Task to complete →
Print exactly the lines below between the line holding "- intros y Hy. destruct (Hz y) as (thy" and the line holding "Definition resume_level (f", inclusive, and nothing more.

Dataset entries →
(** Destroying a thread that is on no list. *)
Lemma wp_thread_destroy t th L (Q : unit -> ksys -> Prop) E s :
  curthread_is c cur s -> t <> cur -> k_threads s !! t = Some th -> t_state th <> S_RUN -> t_proc th = None ->
  tl_rep (k_tls s) (dom (k_threads s)) L -> off_lists L t ->
  (forall h, tl_rep h (dom (delete t (k_threads s))) L -> Q tt (hold c cur b lev ∅ (without [t] h s))) ->
  wp (thread_destroy c t) Q E (hold c cur b lev ∅ s).
Proof.
  intros Hc Hne Hth Hst Hp R Ho HQ. unfold thread_destroy. apply wp_bind, wp_curthread with cur; [done|].
  apply wp_bind, wp_kassert; [apply negb_true_iff, Z.eqb_neq; done|]. apply wp_bind. eapply wp_load_thread; [exact Hth|].
  apply wp_bind, wp_kassert; [by rewrite bool_decide_eq_false_2|]. apply wp_bind, wp_kassert; [by rewrite Hp|].
  apply wp_bind. eapply wp_in_tls, wp_nodecleanup; [exact R|by apply elem_of_dom|exact Ho|].
  change (with_tls (k_tls (hold c cur b lev ∅ s)) (hold c cur b lev ∅ s)) with (hold c cur b lev ∅ s).
  apply wp_bind. eapply wp_upd_thread; [exact Hth|]. rewrite hold_threads. unfold free_thread.
  apply wp_bind, wp_modify. rewrite hold_threads, with_threads_delete.
  apply wp_bind, wp_in_tls, wp_modify. rewrite hold_tls. apply wp_zoom, wp_modify.
  set (h := TLStore (delete (t_listnode t) (tl_nodes (k_tls s))) (tl_counts (k_tls s))).
  change (Q tt (forget t (hold c cur b lev ∅ (with_tls h (with_threads (delete t) s))))). rewrite hold_forget by done.
  apply (HQ h). rewrite dom_delete_L. by apply rep_free.
Qed.

Lemma without_cons z zs h h' s : without zs h' (without [z] h s) = without (z :: zs) h' s.
Proof. done. Qed.

Lemma wp_exorcise_loop fuel zs L (Q : unit -> ksys -> Prop) E s :
  curthread_is c cur s -> cur ∉ zs ->
  (forall z, z ∈ zs -> exists th, k_threads s !! z = Some th /\ t_state th = S_ZOMBIE /\ t_proc th = None) ->
  tl_rep (k_tls s) (dom (k_threads s)) L -> L !! c_zombies c = Some zs -> (length zs < fuel)%nat ->
  (forall h, tl_rep h (dom (del_all zs (k_threads s))) (<[c_zombies c := []]> L) -> Q tt (hold c cur b lev ∅ (without zs h s))) ->
  wp (exorcise_loop c fuel) Q E (hold c cur b lev ∅ s).
Proof.
  revert zs L s. induction fuel as [|fuel IH]; intros zs L s Hc Hcur Hz R HL Hf HQ; [lia|]. cbn [exorcise_loop].
  apply wp_bind. eapply wp_list; [exact (wp_remhead (k_tls s) (dom (k_threads s)) L (c_zombies c) zs R HL)|].
  intros o h [-> Rh]. rewrite hold_tls. destruct zs as [|z zs]; cbn [head tail] in *.
  { apply wp_ret. by specialize (HQ h Rh). }
  pose proof (rep_nodup _ _ _ R _ _ HL) as ND. apply NoDup_cons in ND as [Hzn ND].
  destruct (Hz z (list_elem_of_here _ _)) as (th & Hth & Hst & Hp).
  apply wp_bind, wp_curthread with cur; [done|]. apply wp_bind, wp_kassert; [apply negb_true_iff, Z.eqb_neq; set_solver|].
  apply wp_bind. eapply wp_load_thread; [exact Hth|]. apply wp_bind, wp_kassert; [by apply bool_decide_eq_true_2|]. apply wp_bind.
  assert (Ho : off_lists (<[c_zombies c := zs]> L) z).
  { intros id l [[<- <-]|[Hne Hl]]%lookup_insert_Some; [done|]. intros Hin. apply Hne.
    eapply (rep_apart _ _ _ R); [exact HL|exact Hl|by left|exact Hin]. }
  apply (wp_thread_destroy z th (<[c_zombies c := zs]> L)); try done; [set_solver|by rewrite Hst|].
  intros h2 Rh2. apply (IH zs (<[c_zombies c := zs]> L)).
  - done.
  - set_solver.
  - intros y Hy. destruct (Hz y) as (thy & Hthy & ?); [by right|]. exists thy. split; [|done]. cbn. rewrite lookup_delete_ne by set_solver. done.
  - done.
  - by rewrite lookup_insert_eq.
  - cbn [length] in Hf. lia.
  - intros h3. rewrite insert_insert_eq. apply HQ.
Qed.

End exorcise.

(** ** Switching to a thread *)

(** The thread that gives up the processor keeps the run queue lock counted. *)
Definition left_off (cur : Z) (b : bool) (s : ksys) : ksys :=
  with_int (Intr (<[cur := IState b IPL_HIGH 2]> (i_threads (k_int s))) (i_cpus (k_int s)) (i_locks (k_int s))) s.

Lemma hold_switch c cur b n bn s :
  i_threads (k_int (left_off cur b s)) !! n = Some (IState bn IPL_HIGH 2) ->
  hold c cur b IPL_HIGH {[c_runqueue_lock c]} s = hold c n bn IPL_HIGH {[c_runqueue_lock c]} (left_off cur b s).
Proof.
  intros Hn. destruct s as [thr cps k h [it ic il] wch sm pr]. unfold hold, mid, with_int, left_off in *. cbn in Hn |- *.
  rewrite size_singleton. change (IPL_HIGH + Z.of_nat 1) with 2. by rewrite (insert_id _ n) by done.
Qed.

Lemma del_all_insert_dom {A} zs (m : gmap Z A) n y : is_Some (m !! n) -> dom (del_all zs (<[n := y]> m)) = dom (del_all zs m).
Proof.
  intros [z Hz]. apply set_eq. intros u. rewrite !elem_of_dom, !del_all_lookup. destruct (decide (u ∈ zs)); [done|].
  destruct (decide (u = n)) as [->|Hun]; [|by rewrite lookup_insert_ne]. rewrite lookup_insert_eq, Hz. split; eauto.
Qed.

Definition switched (c cur n : Z) (b : bool) (x : cpu) (thn : thread) (zs : list Z) (h : tlstore) (s : ksys) : ksys :=
  without zs h (with_threads <[n := set_state S_RUN (set_wchan_name None thn)]>
    (with_cpus <[c := set_curthread n (set_isidle false x)]> (left_off cur b s))).

Definition resume_level (f : switchframe) : Z := match f with SavedSwitch spl => spl | SavedStartup => IPL_NONE end.

Lemma wp_switch_to `{DebugAsserts} c cur b n bn x thn f zs L (Q : unit -> ksys -> Prop) E s :
  k_cpus s !! c = Some x -> c_curthread x = cur -> k_threads s !! n = Some thn -> t_context thn = Some f -> level (resume_level f) ->
  i_threads (k_int (left_off cur b s)) !! n = Some (IState bn IPL_HIGH 2) ->
  i_locks (k_int s) !! c_runqueue_lock c = Some free_lock ->
  tl_rep (k_tls s) (dom (k_threads s)) L -> L !! c_zombies c = Some zs -> n ∉ zs ->
  (forall z, z ∈ zs -> exists th, k_threads s !! z = Some th /\ t_state th = S_ZOMBIE /\ t_proc th = None) ->
  (forall h, tl_rep h (dom (del_all zs (k_threads s))) (<[c_zombies c := []]> L) ->
     Q tt (hold c n bn (resume_level f) ∅ (switched c cur n b x thn zs h s))) ->
  wp (switch_to c n) Q E (hold c cur b IPL_HIGH {[c_runqueue_lock c]} s).
Proof.
  intros Hx Hcur Hthn Hf Hlev Hin Hfree R HL Hn Hz HQ. unfold switch_to.
  apply wp_bind. eapply wp_upd_cpu; [exact Hx|]. rewrite hold_cpus.
  apply wp_bind. eapply wp_upd_cpu; [apply lookup_insert_eq|]. rewrite hold_cpus, with_cpus_twice.
  apply wp_bind. eapply wp_load_thread; [exact Hthn|]. apply wp_bind. eapply wp_oob; [exact Hf|].
  rewrite (hold_switch c cur b n bn) by exact Hin.
  set (s1 := left_off cur b (with_cpus <[c := set_curthread n (set_isidle false x)]> s)).
  assert (Hc1 : curthread_is c n s1) by (exists (set_curthread n (set_isidle false x)); split; [apply lookup_insert_eq|done]).
  assert (W : forall (Q0 : unit -> ksys -> Prop), (forall h, tl_rep h (dom (del_all zs (k_threads s))) (<[c_zombies c := []]> L) ->
      Q0 tt (hold c n bn IPL_HIGH ∅ (switched c cur n b x thn zs h s))) ->
    wp (switch_tail c) Q0 E (hold c n bn IPL_HIGH {[c_runqueue_lock c]} s1)).
  { intros Q0 HQ0. unfold switch_tail.
    apply wp_bind, wp_curthread with n; [done|]. apply wp_bind. eapply wp_upd_thread; [exact Hthn|]. rewrite hold_threads.
    apply wp_bind. eapply wp_upd_thread; [apply lookup_insert_eq|]. rewrite hold_threads, with_threads_twice.
    apply wp_bind. apply wp_rel; [exact Hc1|by right|by apply few_small; rewrite size_singleton; lia|set_solver|exact Hfree|].
    replace ({[c_runqueue_lock c]} ∖ {[c_runqueue_lock c]} : gset lockid) with (∅ : gset lockid) by set_solver.
    unfold exorcise. apply wp_bind, wp_gets.
    apply (wp_exorcise_loop c n bn IPL_HIGH _ zs L); [exact Hc1|exact Hn| | |exact HL| |].
    - intros z Hzz. destruct (Hz z Hzz) as (th & ? & ?). exists th. split; [|done].
      cbn [k_threads with_threads]. rewrite lookup_insert_ne by set_solver. done.
    - cbn [k_threads k_tls with_threads]. rewrite dom_insert_lookup_L by eauto. exact R.
    - unfold thread_fuel. cbn [hold with_int with_threads k_threads]. apply le_n_S.
      rewrite map_size_insert_Some by eauto.
      pose proof (rep_length _ _ _ _ _ R HL) as Hlen. rewrite size_dom in Hlen. change (k_threads s1) with (k_threads s). lia.
    - intros h Rh. apply HQ0. cbn [k_threads with_threads] in Rh. rewrite del_all_insert_dom in Rh by eauto. exact Rh. }
  assert (Hc2 : forall h, curthread_is c n (switched c cur n b x thn zs h s)).
  { intros h. exists (set_curthread n (set_isidle false x)). split; [apply lookup_insert_eq|done]. }
  destruct f as [spl|]; apply wp_bind, W; intros h Rh; (apply wp_bind, wp_restore; [apply Hc2|done|by apply few_small; rewrite size_empty; lia|]);
    apply wp_ret; by apply HQ.
Qed.

(** ** An idle processor finds a thread *)

Lemma numthreads_delete (T : gmap Z thread) z th p :
  T !! z = Some th -> t_proc th <> Some p -> numthreads (delete z T) p = numthreads T p.
Proof.
  intros Hz Hp. unfold numthreads. f_equal. f_equal. rewrite map_filter_delete. apply delete_id.
  apply map_lookup_filter_None. right. intros y Hy. cbn. rewrite Hz in Hy. by simplify_eq.
Qed.

Lemma numthreads_del_all (T : gmap Z thread) zs p :
  NoDup zs -> (forall z, z ∈ zs -> exists th, T !! z = Some th /\ t_proc th <> Some p) -> numthreads (del_all zs T) p = numthreads T p.
Proof.
  revert T. induction zs as [|z zs IH]; intros T ND Hz; [done|]. apply NoDup_cons in ND as [Hn ND].
  cbn [del_all foldl]. fold (del_all zs (delete z T)). rewrite IH; [|done|].
  - destruct (Hz z (list_elem_of_here _ _)) as (th & Hth & Hp). by eapply numthreads_delete.
  - intros y Hy. destruct (Hz y) as (th & Hth & ?); [by right|]. exists th. split; [|done]. rewrite lookup_delete_ne by set_solver. done.
Qed.

Lemma shape_idle d ctx fs x : shape RIdle d ctx fs x -> t_in_interrupt x = false ->
  x = IState false IPL_HIGH 1 /\ base fs /\ (d = false -> ctx = Some (SavedSwitch IPL_NONE)).
Proof. inversion 1; subst; intros; try done. split_and!; [done| |done]. by left. Qed.

(** The threads of a run queue are ready and belong to its processor. *)
Lemma queued_ready lbolt ex s L c t l :
  kinv_but lbolt ex s L -> L !! c_runqueue c = Some l -> t ∈ l ->
  exists th, k_threads s !! t = Some th /\ t_cpu th = Some c /\ t_state th = S_READY /\ thread_ok lbolt s L t th.
Proof.
  intros I Hl Ht. assert (Hon : on L (c_runqueue c) t) by (by exists l).
  destruct (kinv_listed _ _ _ _ I _ _ _ Hl Ht) as (th & Hth & T & Hst). exists th.
  destruct (tok_cpu _ _ _ _ _ T) as (c' & Hc' & _ & Hp). unfold state_place in Hp. destruct (t_state th); [done| | |].
  - assert (c' = c) as -> by (destruct Hp as [_ [Ho|Ho]]; pose proof (kinv_on_unique _ _ _ _ I _ _ _ Hon Ho); lists). done.
  - destruct Hp as [_ (w & Ho & _)]. pose proof (kinv_on_unique _ _ _ _ I _ _ _ Hon Ho). lists.
  - destruct Hp as [_ [Ho _]]. pose proof (kinv_on_unique _ _ _ _ I _ _ _ Hon Ho). lists.
Qed.

(** How a thread that waits in a run queue is resumed. *)
Definition resumable (thn : thread) (f : switchframe) (bn : bool) : Prop :=
  t_context thn = Some f /\ level (resume_level f) /\
  (forall d ctx, shape RRun d ctx (t_frames thn) (IState bn (resume_level f) (resume_level f))) /\
  (forall m fs, t_frames thn <> InMigrate m :: fs).

Lemma base_no_migration m fs' fs : base fs -> fs <> InMigrate m :: fs'.
Proof. by intros [-> |[[? ->]|[? ->]]]. Qed.

Lemma waiting_resumable lbolt ex s L c x t thn l :
  kinv_but lbolt ex s L -> k_cpus s !! c = Some x -> L !! c_runqueue c = Some l -> t ∈ l -> k_threads s !! t = Some thn -> c_curthread x <> t ->
  exists f bn, resumable thn f bn /\ i_threads (k_int s) !! t = Some (IState bn IPL_HIGH 2).
Proof.
  intros I Hx Hl Ht Hthn Hne. destruct (queued_ready _ _ _ _ _ _ _ I Hl Ht) as (th & Hth & Hc & Hst & T). simplify_eq.
  destruct (tok_shape _ _ _ _ _ T) as (i & Hi & Hs). rewrite Hst, (role_wait s c x t thn Hx Hc Hne) in Hs.
  unfold resumable. remember (t_frames thn) as tf eqn:Etf. clear Etf.
  inversion Hs as [| | | | | | | | |fs Hb|fs Hb| |ctx y]; subst.
  - exists (SavedSwitch IPL_NONE), false. split; [|done]. split_and!; [done|by left|by constructor|]. intros. by apply base_no_migration.
  - exists (SavedSwitch IPL_HIGH), true. split; [|done]. split_and!; [done|by right|by constructor|]. intros m fs'. congruence.
  - exists SavedStartup, false. split; [|done]. split_and!; [done|by left| |]. { intros. constructor. by left. } intros m fs'. congruence.
Qed.

(** The next thread of an idle processor may be the one it idles on. *)
Lemma next_ready lbolt ex s L c x n l :
  kinv_but lbolt ex s L -> k_cpus s !! c = Some x -> c_isidle x = true ->
  i_threads (k_int s) !! c_curthread x = Some (IState false IPL_HIGH 1) -> L !! c_runqueue c = Some (n :: l) ->
  exists thn f bn, k_threads s !! n = Some thn /\ t_cpu thn = Some c /\ t_state thn = S_READY /\ thread_ok lbolt s L n thn /\
    resumable thn f bn /\ i_threads (k_int (left_off (c_curthread x) false s)) !! n = Some (IState bn IPL_HIGH 2).
Proof.
  intros I Hx Hidle Hq Hrq. destruct (queued_ready _ _ _ _ _ _ _ I Hrq (list_elem_of_here _ _)) as (thn & Hthn & Hc & Hst & T).
  exists thn. unfold left_off. cbn [k_int with_int i_threads]. destruct (decide (c_curthread x = n)) as [<-|En].
  - destruct (tok_shape _ _ _ _ _ T) as (i & Hi & Hs). simplify_eq. rewrite Hst, (role_cur s c x _ thn Hx Hc eq_refl), Hidle in Hs.
    destruct (shape_idle _ _ _ _ Hs eq_refl) as (_ & Hb & Hctx). exists (SavedSwitch IPL_NONE), false. rewrite lookup_insert_eq.
    split_and!; try done. split_and!; [by apply Hctx|by left|by constructor|]. intros. by apply base_no_migration.
  - destruct (waiting_resumable _ _ _ _ _ _ _ _ _ I Hx Hrq (list_elem_of_here _ _) Hthn En) as (f & bn & ? & ?). exists f, bn.
    rewrite lookup_insert_ne by done. done.
Qed.

Lemma zombies_dead lbolt ex s L c zs : kinv_but lbolt ex s L -> L !! c_zombies c = Some zs ->
  forall z, z ∈ zs -> exists th, k_threads s !! z = Some th /\ t_cpu th = Some c /\ t_state th = S_ZOMBIE /\ t_proc th = None.
Proof.
  intros I Hzs z Hz. assert (Hon : on L (c_zombies c) z) by (by exists zs).
  destruct (kinv_listed _ _ _ _ I _ _ _ Hzs Hz) as (th & Hth & T & Hst). exists th.
  destruct (tok_cpu _ _ _ _ _ T) as (c' & Hc' & _ & Hp). unfold state_place in Hp. destruct (t_state th); [done| | |].
  - destruct Hp as [_ [Ho|Ho]]; pose proof (kinv_on_unique _ _ _ _ I _ _ _ Hon Ho); lists.
  - destruct Hp as [_ (w & Ho & _)]. pose proof (kinv_on_unique _ _ _ _ I _ _ _ Hon Ho). lists.
  - destruct Hp as [_ [Ho ?]]. pose proof (kinv_on_unique _ _ _ _ I _ _ _ Hon Ho). assert (c' = c) as -> by lists. done.
Qed.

Result for this task →
  - intros y Hy. destruct (Hz y) as (thy & Hthy & ?); [by right|]. exists thy. split; [|done]. cbn. rewrite lookup_delete_ne by set_solver. done.
  - done.
  - by rewrite lookup_insert_eq.
  - cbn [length] in Hf. lia.
  - intros h3. rewrite insert_insert_eq. apply HQ.
Qed.

End exorcise.

(** ** Switching to a thread *)

(** The thread that gives up the processor keeps the run queue lock counted. *)
Definition left_off (cur : Z) (b : bool) (s : ksys) : ksys :=
  with_int (Intr (<[cur := IState b IPL_HIGH 2]> (i_threads (k_int s))) (i_cpus (k_int s)) (i_locks (k_int s))) s.

Lemma hold_switch c cur b n bn s :
  i_threads (k_int (left_off cur b s)) !! n = Some (IState bn IPL_HIGH 2) ->
  hold c cur b IPL_HIGH {[c_runqueue_lock c]} s = hold c n bn IPL_HIGH {[c_runqueue_lock c]} (left_off cur b s).
Proof.
  intros Hn. destruct s as [thr cps k h [it ic il] wch sm pr]. unfold hold, mid, with_int, left_off in *. cbn in Hn |- *.
  rewrite size_singleton. change (IPL_HIGH + Z.of_nat 1) with 2. by rewrite (insert_id _ n) by done.
Qed.

Lemma del_all_insert_dom {A} zs (m : gmap Z A) n y : is_Some (m !! n) -> dom (del_all zs (<[n := y]> m)) = dom (del_all zs m).
Proof.
  intros [z Hz]. apply set_eq. intros u. rewrite !elem_of_dom, !del_all_lookup. destruct (decide (u ∈ zs)); [done|].
  destruct (decide (u = n)) as [->|Hun]; [|by rewrite lookup_insert_ne]. rewrite lookup_insert_eq, Hz. split; eauto.
Qed.

Definition switched (c cur n : Z) (b : bool) (x : cpu) (thn : thread) (zs : list Z) (h : tlstore) (s : ksys) : ksys :=
  without zs h (with_threads <[n := set_state S_RUN (set_wchan_name None thn)]>
    (with_cpus <[c := set_curthread n (set_isidle false x)]> (left_off cur b s))).

Definition resume_level (f : switchframe) : Z := match f with SavedSwitch spl => spl | SavedStartup => IPL_NONE end.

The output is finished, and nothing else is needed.